Ms. Tsedevdamba’s achievements over the decades as a civil servant (she was the Mongolian minister of culture, sports, and tourism from 2012–14 and Member of State Great Khural from 2014–16, among many other responsibilities like presiding over the Democratic Women’s Union from 2010–16) deserve a separate commentary. A driver of policy and a civic leader, she has already written plenty of non-fiction books, from education, work, and culture to infrastructure and travel. But among her proudest and most meaningful projects is this story, whose protagonist is actually based on her great-uncle. She credits her husband, Jeffrey Lester Falt, with encouraging her to follow up this aspiration after she learned about several Buddhist ancestors in her family in 1997.

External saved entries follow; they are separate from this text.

(* ===== verification/Overlay.v ===== *)
(** * The committed-delta overlay

    Models [nufs-core/datanode/storage/segment/overlay.go]: the read
    authority for committed extents that the Pebble index does not hold yet.
    Keys are the 16-byte index keys. [draining] is the set handed to an
    in-progress flush; a nil Go map is the empty map. *)

From stdpp Require Import base list numbers gmap.
From Stdlib Require Import ZArith Lia.
From S2P Require Import Prelude Bytes StorageTypes Pebble Index.

Local Open Scope Z_scope.

Record Overlay := mkOverlay {
  o_entries : gmap (list Z) Value;
  o_draining : gmap (list Z) Value
}.

Definition NewOverlay : Overlay := mkOverlay ∅ ∅.

(** [Put] *)
Definition Overlay_Put (o : Overlay) (k : list Z) (v : Value) : Overlay :=
  mkOverlay (<[k := v]> (o_entries o)) (o_draining o).

(** [Get] *)
Definition Overlay_Get (o : Overlay) (k : list Z) : option Value :=
  match o_entries o !! k with
  | Some v => Some v
  | None => o_draining o !! k
  end.

(** [Delete] *)
Definition Overlay_Delete (o : Overlay) (k : list Z) : Overlay :=
  mkOverlay (delete k (o_entries o)) (delete k (o_draining o)).

(** [Drain]: the mutations (in Go's map iteration order, here the map's) and
    the overlay with every entry staged. *)
Definition Overlay_Drain (o : Overlay) : list Mutation * Overlay :=
  (map (fun kv => mkMutation (ExtentFromKey kv.1) (GenerationFromKey kv.1) kv.2)
       (map_to_list (o_entries o)),
   mkOverlay ∅ (o_entries o ∪ o_draining o)).

(** [DiscardDrained] *)
Definition Overlay_DiscardDrained (o : Overlay) : Overlay := mkOverlay (o_entries o) ∅.

(** [RestoreDrained] *)
Definition Overlay_RestoreDrained (o : Overlay) : Overlay :=
  mkOverlay (o_entries o ∪ o_draining o) ∅.

(** [Len] *)
Definition Overlay_Len (o : Overlay) : nat := size (o_entries o).

(** [Snapshot] *)
Definition Overlay_Snapshot (o : Overlay) : gmap (list Z) Value := o_entries o ∪ o_draining o.

(** ** Read authority *)

Lemma Overlay_Get_Put o k v k' :
  Overlay_Get (Overlay_Put o k v) k' = if bool_decide (k = k') then Some v else Overlay_Get o k'.
Proof.
  unfold Overlay_Get, Overlay_Put. simpl. rewrite lookup_insert.
  by case_decide; case_bool_decide.
Qed.

Lemma Overlay_Get_Delete o k k' :
  Overlay_Get (Overlay_Delete o k) k' = if bool_decide (k = k') then None else Overlay_Get o k'.
Proof.
  unfold Overlay_Get, Overlay_Delete. simpl. rewrite !lookup_delete.
  by case_decide; case_bool_decide.
Qed.

Lemma Overlay_Get_Snapshot o k : Overlay_Get o k = Overlay_Snapshot o !! k.
Proof.
  unfold Overlay_Get, Overlay_Snapshot. rewrite lookup_union.
  by destruct (o_entries o !! k), (o_draining o !! k).
Qed.

(** Draining and rolling a failed flush back never change what a read sees. *)
Lemma Overlay_Get_Drain o k : Overlay_Get (Overlay_Drain o).2 k = Overlay_Get o k.
Proof.
  rewrite !Overlay_Get_Snapshot. unfold Overlay_Snapshot. simpl.
  by rewrite map_empty_union.
Qed.

Lemma Overlay_Get_Restore o k : Overlay_Get (Overlay_RestoreDrained o) k = Overlay_Get o k.
Proof.
  rewrite !Overlay_Get_Snapshot. unfold Overlay_Snapshot. simpl.
  by rewrite map_union_empty.
Qed.

Lemma Overlay_Drain_empty o : (Overlay_Drain o).1 = [] <-> o_entries o = ∅.
Proof.
  unfold Overlay_Drain. simpl. split.
  - intros E. apply map_eq_nil in E. by apply map_to_list_empty_iff.
  - intros ->. by rewrite map_to_list_empty.
Qed.

(** Keys produced by the store are 16-byte encodings of uint64 pairs, values
    fit their fields. *)
Definition ov_map_wf (m : gmap (list Z) Value) : Prop :=
  map_Forall (fun k v => exists e g, is_u64 e /\ is_u64 g /\ Value_wf v /\ k = Key e g) m.

Definition Overlay_wf (o : Overlay) : Prop := ov_map_wf (o_entries o) /\ ov_map_wf (o_draining o).

Lemma Overlay_Put_wf o e g v :
  Overlay_wf o -> is_u64 e -> is_u64 g -> Value_wf v -> Overlay_wf (Overlay_Put o (Key e g) v).
Proof.
  intros [H1 H2] He Hg Hv. split; [|done]. apply map_Forall_insert_2; [|done].
  by exists e, g.
Qed.

Lemma Overlay_Drain_wf o : Overlay_wf o -> Overlay_wf (Overlay_Drain o).2.
Proof.
  intros [H1 H2]. split; simpl; [apply map_Forall_empty|].
  intros k v Hk. apply lookup_union_Some_raw in Hk as [Hk|[_ Hk]]; eauto.
Qed.

Lemma Overlay_Restore_wf o : Overlay_wf o -> Overlay_wf (Overlay_RestoreDrained o).
Proof.
  intros [H1 H2]. split; simpl; [|apply map_Forall_empty].
  intros k v Hk. apply lookup_union_Some_raw in Hk as [Hk|[_ Hk]]; eauto.
Qed.

Lemma Overlay_Discard_wf o : Overlay_wf o -> Overlay_wf (Overlay_DiscardDrained o).
Proof. intros [H1 H2]. split; simpl; [done|apply map_Forall_empty]. Qed.

(** The drained mutations are the entries, each with its own key. *)
Lemma Overlay_Drain_muts o m :
  Overlay_wf o ->
  m ∈ (Overlay_Drain o).1 <->
  Mutation_wf m /\ o_entries o !! Key (m_ExtentID m) (m_Generation m) = Some (m_Value m).
Proof.
  intros [Hw _]. unfold Overlay_Drain. simpl. split.
  - intros Hin. apply list_elem_of_fmap in Hin as ((k & v) & -> & Hin).
    apply elem_of_map_to_list in Hin. destruct (Hw k v Hin) as (e & g & He & Hg & Hv & ->).
    simpl. rewrite ExtentFromKey_Key, GenerationFromKey_Key by done. done.
  - intros ((He & Hg & Hv) & Hk). destruct m as [e g v]. simpl in *.
    apply list_elem_of_fmap. exists (Key e g, v). simpl.
    rewrite ExtentFromKey_Key, GenerationFromKey_Key by done. split; [done|].
    by apply elem_of_map_to_list.
Qed.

Image courtesy of Oyungerel Tsedevdamba


“My grandmother was a devout Buddhist and I grew up watching her carrying her prayer beads around constantly. When I visited her [in 1997],” Ms. Tsedevdamba told me, “she spoke about her great love, who I previously didn’t know anything about. I chose to write about this man and set to work looking through court records and historical archives, forming a biopic of this grand-uncle of mine through material evidence as well as talking to older generations of Mongolians, many of them of who live in rural areas and have living memories of the Stalinist period. Over time, my story came to be an act of sharing the ordeal of my grandmother’s generation.”

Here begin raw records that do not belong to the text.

(* ===== verification/Cache.v ===== *)
(** * Location and descriptor caches

    Models [nufs-core/datanode/storage/segment/cache.go]. Both caches are a
    map into a doubly linked list with the most recently used element in
    front; here the list is the whole state and the map is looking a key up
    in it. [LocationCache] holds index values, [SegmentDescriptorCache] open
    readers, whose opening is a callback that can fail. *)

From stdpp Require Import base list numbers sets.
From Stdlib Require Import ZArith Lia.
From S2P Require Import Prelude StorageTypes.

Local Open Scope Z_scope.

Section LRU.
Context {K V : Type} `{EqDecision K}.

(** [entries[key]] *)
Fixpoint lru_find (k : K) (l : list (K * V)) : option V :=
  match l with
  | [] => None
  | (k', v) :: l => if decide (k = k') then Some v else lru_find k l
  end.

(** [lru.Remove(el)] and [delete(entries, key)] *)
Fixpoint lru_remove (k : K) (l : list (K * V)) : list (K * V) :=
  match l with
  | [] => []
  | (k', v) :: l => if decide (k = k') then l else (k', v) :: lru_remove k l
  end.

Definition keys (l : list (K * V)) : list K := map fst l.

Lemma lru_find_None k l : lru_find k l = None <-> k ∉ keys l.
Proof.
  induction l as [|[k' v] l IH]; cbn; [split; [intros _; apply not_elem_of_nil|done]|].
  rewrite not_elem_of_cons. destruct (decide (k = k')); naive_solver.
Qed.

Lemma keys_remove k l : keys (lru_remove k l) ⊆ keys l.
Proof.
  induction l as [|[k' v] l IH]; cbn; [done|]. destruct (decide (k = k')); cbn; set_solver.
Qed.

Lemma remove_not_in k l : NoDup (keys l) -> k ∉ keys (lru_remove k l).
Proof.
  induction l as [|[k' v] l IH]; cbn; [intros _; apply not_elem_of_nil|].
  intros [Hn Hd]%NoDup_cons. destruct (decide (k = k')); [by subst|]. cbn. set_solver.
Qed.

Lemma NoDup_remove k l : NoDup (keys l) -> NoDup (keys (lru_remove k l)).
Proof.
  induction l as [|[k' v] l IH]; cbn; [done|]. intros [Hn Hd]%NoDup_cons.
  destruct (decide (k = k')); [done|]. cbn. apply NoDup_cons. split; [|auto].
  intros Hin. apply Hn. by apply keys_remove in Hin.
Qed.

Lemma find_remove k k' l :
  NoDup (keys l) ->
  lru_find k' (lru_remove k l) = if decide (k = k') then None else lru_find k' l.
Proof.
  induction l as [|[k1 v] l IH]; cbn; [by destruct (decide (k = k'))|].
  intros [Hn Hd]%NoDup_cons. destruct (decide (k = k1)) as [->|]; cbn.
  - destruct (decide (k1 = k')) as [->|]; [|by rewrite decide_False by congruence].
    by apply lru_find_None.
  - rewrite IH by done. destruct (decide (k' = k1)), (decide (k = k')); congruence.
Qed.

Lemma length_remove k l :
  length (lru_remove k l) = (length l - if decide (k ∈ keys l) then 1 else 0)%nat.
Proof.
  induction l as [|[k' v] l IH]; cbn; [by case_decide|].
  destruct (decide (k = k')) as [->|].
  - rewrite decide_True by set_solver. lia.
  - cbn. rewrite IH. destruct (decide (k ∈ keys l)) as [Hin|Hin].
    + rewrite decide_True by set_solver.
      destruct l; [by apply not_elem_of_nil in Hin|cbn; lia].
    + rewrite decide_False by set_solver. lia.
Qed.
End LRU.

(** ** [LocationCache] *)

Section Location.
Context {K V : Type} `{EqDecision K}.

Record LocationCache := mkLocationCache { lc_maxSize : nat; lc_lru : list (K * V) }.

Definition NewLocationCache (maxSize : Z) : LocationCache :=
  mkLocationCache (if maxSize <=? 0 then Z.to_nat 1000000 else Z.to_nat maxSize) [].

(** [Get]: a hit moves the element to the front. *)
Definition LocationCache_Get (c : LocationCache) (k : K) : option V * LocationCache :=
  match lru_find k (lc_lru c) with
  | Some v => (Some v, mkLocationCache (lc_maxSize c) ((k, v) :: lru_remove k (lc_lru c)))
  | None => (None, c)
  end.

(** [for lru.Len() >= maxSize { remove the back }] leaves the first
    [maxSize - 1] elements. *)
Definition evict (maxSize : nat) (l : list (K * V)) : list (K * V) := take (maxSize - 1) l.

(** [Put] *)
Definition LocationCache_Put (c : LocationCache) (k : K) (v : V) : LocationCache :=
  match lru_find k (lc_lru c) with
  | Some _ => mkLocationCache (lc_maxSize c) ((k, v) :: lru_remove k (lc_lru c))
  | None => mkLocationCache (lc_maxSize c) ((k, v) :: evict (lc_maxSize c) (lc_lru c))
  end.

(** [Delete] *)
Definition LocationCache_Delete (c : LocationCache) (k : K) : LocationCache :=
  mkLocationCache (lc_maxSize c) (lru_remove k (lc_lru c)).

(** [Clear] *)
Definition LocationCache_Clear (c : LocationCache) : LocationCache :=
  mkLocationCache (lc_maxSize c) [].

Definition lc_find (c : LocationCache) (k : K) : option V := lru_find k (lc_lru c).

Definition lc_wf (c : LocationCache) : Prop :=
  (0 < lc_maxSize c)%nat /\ NoDup (keys (lc_lru c)) /\ (length (lc_lru c) <= lc_maxSize c)%nat.

Lemma NewLocationCache_wf n : lc_wf (NewLocationCache n).
Proof.
  unfold lc_wf, NewLocationCache. cbn. destruct (Z.leb_spec n 0);
    (split; [lia|split; [apply NoDup_nil_2|lia]]).
Qed.

Lemma LocationCache_Get_wf c k : lc_wf c -> lc_wf (LocationCache_Get c k).2.
Proof.
  intros (H0 & H1 & H2). unfold LocationCache_Get.
  destruct (lru_find k (lc_lru c)) eqn:E; [|done]. split; [done|]. cbn.
  assert (k ∈ keys (lc_lru c)) as Hin
    by (apply dec_stable; intros Hn; apply lru_find_None in Hn; congruence).
  split.
  - apply NoDup_cons. split; [by apply remove_not_in|by apply NoDup_remove].
  - rewrite length_remove, decide_True by done.
    destruct (lc_lru c); [by apply not_elem_of_nil in Hin|cbn in *; lia].
Qed.

Lemma LocationCache_Put_wf c k v : lc_wf c -> lc_wf (LocationCache_Put c k v).
Proof.
  intros W. pose proof W as (H0 & H1 & H2). unfold LocationCache_Put.
  destruct (lru_find k (lc_lru c)) eqn:E.
  - pose proof (LocationCache_Get_wf c k W) as (G0 & G1 & G2).
    unfold LocationCache_Get in *. rewrite E in *. done.
  - split; [done|]. cbn. unfold evict. split.
    + apply NoDup_cons. rewrite <- firstn_map. apply lru_find_None in E. split.
      * intros Hin. apply E. eapply elem_of_take in Hin as (i & Hi & _).
        by eapply list_elem_of_lookup_2.
      * eapply sublist_NoDup; [exact H1|apply sublist_take].
    + rewrite length_take. lia.
Qed.

Lemma LocationCache_Delete_wf c k : lc_wf c -> lc_wf (LocationCache_Delete c k).
Proof.
  intros (H0 & H1 & H2). split; [done|]. cbn. split; [by apply NoDup_remove|].
  rewrite length_remove. lia.
Qed.

(** What each operation does to lookups. *)
Lemma LocationCache_Get_find c k :
  lc_wf c -> (LocationCache_Get c k).1 = lc_find c k
  /\ forall k', lc_find (LocationCache_Get c k).2 k' = lc_find c k'.
Proof.
  intros (_ & H1 & _). unfold LocationCache_Get, lc_find.
  destruct (lru_find k (lc_lru c)) eqn:E; [|by split]. cbn. split; [done|].
  intros k'. rewrite find_remove by done.
  destruct (decide (k' = k)) as [->|]; [done|]. by rewrite decide_False by congruence.
Qed.

(** A put binds its key; every other hit is one the cache had before. *)
Lemma LocationCache_Put_find c k v k' :
  lc_wf c ->
  lc_find (LocationCache_Put c k v) k = Some v /\
  (k' <> k -> lc_find (LocationCache_Put c k v) k' = lc_find c k'
              \/ lc_find (LocationCache_Put c k v) k' = None).
Proof.
  intros (_ & H1 & _). unfold LocationCache_Put, lc_find.
  destruct (lru_find k (lc_lru c)) eqn:E; cbn; rewrite decide_True by done; (split; [done|]);
    intros Hk; rewrite decide_False by done.
  - left. rewrite find_remove by done. by rewrite decide_False by done.
  - unfold evict. generalize (lc_maxSize c - 1)%nat as n. clear -Hk.
    induction (lc_lru c) as [|[k1 v1] l IH]; intros [|n]; cbn; auto.
    destruct (decide (k' = k1)); auto.
Qed.

Lemma LocationCache_Delete_find c k k' :
  lc_wf c ->
  lc_find (LocationCache_Delete c k) k' = if decide (k = k') then None else lc_find c k'.
Proof. intros (_ & H1 & _). by apply find_remove. Qed.
End Location.

Arguments LocationCache : clear implicits.

(** ** [SegmentDescriptorCache] *)

Section Descriptors.
Context {K R : Type} `{EqDecision K} (open : K -> go R).

Record cacheEntry := mkCacheEntry { ce_rd : R; ce_pinned : bool }.

Record SegmentDescriptorCache := mkSegCache {
  sc_maxSize : nat; sc_lru : list (K * cacheEntry)
}.

Definition NewSegmentDescriptorCache (maxSize : Z) : SegmentDescriptorCache :=
  mkSegCache (if maxSize <=? 0 then Z.to_nat 4096 else Z.to_nat maxSize) [].

(** The eviction loop: the back is dropped until the cache is below its
    size, but a pinned back moves to the front and ends the loop. *)
Fixpoint seg_evict (fuel maxSize : nat) (l : list (K * cacheEntry)) : list (K * cacheEntry) :=
  match fuel with
  | O => l
  | S fuel =>
      if (length l <? maxSize)%nat then l else
      match last l with
      | None => l
      | Some (k, e) =>
          if ce_pinned e then (k, e) :: take (length l - 1) l
          else seg_evict fuel maxSize (take (length l - 1) l)
      end
  end.

(** [Get]; the second look under the lock finds what the first one did,
    there being no other goroutine here. *)
Definition SegCache_Get (c : SegmentDescriptorCache) (path : K) :
    go R * SegmentDescriptorCache :=
  match lru_find path (sc_lru c) with
  | Some e => (Ok (ce_rd e), mkSegCache (sc_maxSize c) ((path, e) :: lru_remove path (sc_lru c)))
  | None =>
      match open path with
      | Err e => (Err e, c)
      | Ok rd =>
          (Ok rd, mkSegCache (sc_maxSize c)
                    ((path, mkCacheEntry rd false)
                     :: seg_evict (S (length (sc_lru c))) (sc_maxSize c) (sc_lru c)))
      end
  end.

Fixpoint set_pinned (path : K) (l : list (K * cacheEntry)) : list (K * cacheEntry) :=
  match l with
  | [] => []
  | (k, e) :: l => if decide (path = k) then (k, mkCacheEntry (ce_rd e) true) :: l
                   else (k, e) :: set_pinned path l
  end.

(** [Pin] *)
Definition SegCache_Pin (c : SegmentDescriptorCache) (path : K) : SegmentDescriptorCache :=
  mkSegCache (sc_maxSize c) (set_pinned path (sc_lru c)).

(** [Close] *)
Definition SegCache_Close (c : SegmentDescriptorCache) : SegmentDescriptorCache :=
  mkSegCache (sc_maxSize c) [].

Definition pinned_in (path : K) (c : SegmentDescriptorCache) : Prop :=
  exists e, lru_find path (sc_lru c) = Some e /\ ce_pinned e = true.

Lemma set_pinned_absent path l : lru_find path l = None -> set_pinned path l = l.
Proof.
  induction l as [|[k e] l IH]; cbn; [done|]. destruct (decide (path = k)); [done|].
  intros H. by rewrite IH.
Qed.

Lemma pinned_after_open c path c' rd :
  lru_find path (sc_lru c) = None ->
  SegCache_Get (SegCache_Pin c path) path = (Ok rd, c') -> ~ pinned_in path c'.
Proof.
  intros Hn H (e & He & Hp). unfold SegCache_Get, SegCache_Pin in H. cbn in H.
  rewrite set_pinned_absent, Hn in H by done. destruct (open path); [|done].
  simplify_eq. cbn in He. rewrite decide_True in He by done. by simplify_eq.
Qed.

Lemma take_last (l : list (K * cacheEntry)) x :
  last l = Some x -> l = take (length l - 1) l ++ [x].
Proof.
  intros H. apply last_Some in H as [l' ->]. rewrite length_app. cbn.
  replace (length l' + 1 - 1)%nat with (length l') by lia. by rewrite take_app_length.
Qed.

Lemma lru_find_app_None path (l : list (K * cacheEntry)) k e :
  lru_find path l = None -> path <> k -> lru_find path (l ++ [(k, e)]) = None.
Proof.
  intros Hl Hk. induction l as [|[k' v] l IH]; cbn in *; [by rewrite decide_False|].
  destruct (decide (path = k')); auto.
Qed.

Lemma seg_evict_keeps_pinned fuel maxSize l path e :
  NoDup (keys l) -> lru_find path l = Some e -> ce_pinned e = true ->
  lru_find path (seg_evict fuel maxSize l) = Some e.
Proof.
  revert l. induction fuel as [|fuel IH]; intros l Hd Hf Hp; cbn [seg_evict]; [done|].
  destruct (length l <? maxSize)%nat; [done|].
  destruct (last l) as [[k e']|] eqn:E; [|done].
  pose proof (take_last _ _ E) as Hl. set (l' := take (length l - 1) l) in *.
  rewrite Hl in Hd, Hf. unfold keys in Hd. rewrite map_app in Hd.
  apply NoDup_app in Hd as (Hd & Hn & _).
  assert (forall v, lru_find path l' = Some v -> path ∈ map fst l') as Hin.
  { intros v Hv. apply dec_stable. intros H. apply lru_find_None in H. congruence. }
  assert (lru_find path l' = Some e \/ (path = k /\ e' = e)) as [H|[-> ->]].
  { clear -Hf. induction l' as [|[k1 e1] l' IH]; cbn in *.
    - destruct (decide (path = k)); naive_solver.
    - destruct (decide (path = k1)); auto. }
  - assert (path <> k) by (intros ->; apply (Hn k (Hin _ H)); cbn; set_solver).
    destruct (ce_pinned e'); [cbn; by rewrite decide_False|by apply IH].
  - rewrite Hp. cbn. by rewrite decide_True.
Qed.
End Descriptors.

Image courtesy of Oyungerel Tsedevdamba

The Green-Eyed Lama, sourced from local stories and tales of the generation of Ms. Tsedevdamba’s grandmother and official records, took a decade to complete and two decades to reach English language market. In 2008, the Mongolian version of the novel was published (although Ms. Tsedevdamba co-wrote the story with Jeffrey Falt in English first), with a French translation released in 2017. The official English version became available on Amazon the following year.

Sadly, her grandmother passed away before she could show her the completed manuscript, but it is a great comfort that she managed to show the book to many Mongolian elders, who wept at being able to finally read a book that reflected their memories and experiences. “Even those who were illiterate asked their younger relatives to read my story to them,” reflects Ms. Tsedevdamba. “One mother with a terminal illness wanted to read The Green-Eyed Lama as her dying wish, and she passed away peacefully after doing so.”

Image courtesy of Oyungerel Tsedevdamba

Working with her husband, Ms. Tsedevdamba wrote one more manuscript (so far it is released in Mongolian), which is a sequel to The Green-Eyed Lama. The second book is set immediately after World War Two and the transition from a mixed economy of private and public interests into a planned economy. The Mongolian national story of this period is dominated not only by the Cold War, but also by the purges and impoverishment of entire demographics including religious believers and nomadic herders.

Ms. Tsedevdamba’s stories have been welcomed across Mongolia and the West because they are both intensely personal (in that they are biopics of a real person from her family) but also a broader glimpse into the sociological, cultural, and political context of her grandmother’s Mongolia, which was closely tied to the Soviet Union from 1924 until 1992. The Green-Eyed Lama is therefore not only Ms. Tsedevdamba’s bridge between the personal and the public, but also a bridge between young and old: indeed, the book has been particularly popular among young Mongolians, many of whom are proud to call The Green-Eyed Lama their first novel.

“Our country faces many challenges, but I’m truly optimistic about how young and old Mongolians are learning together and getting involved in helping each other and wider society,” she reflects happily. “For The Green-Eyed Lama to have helped played a part in that is quite special to me.”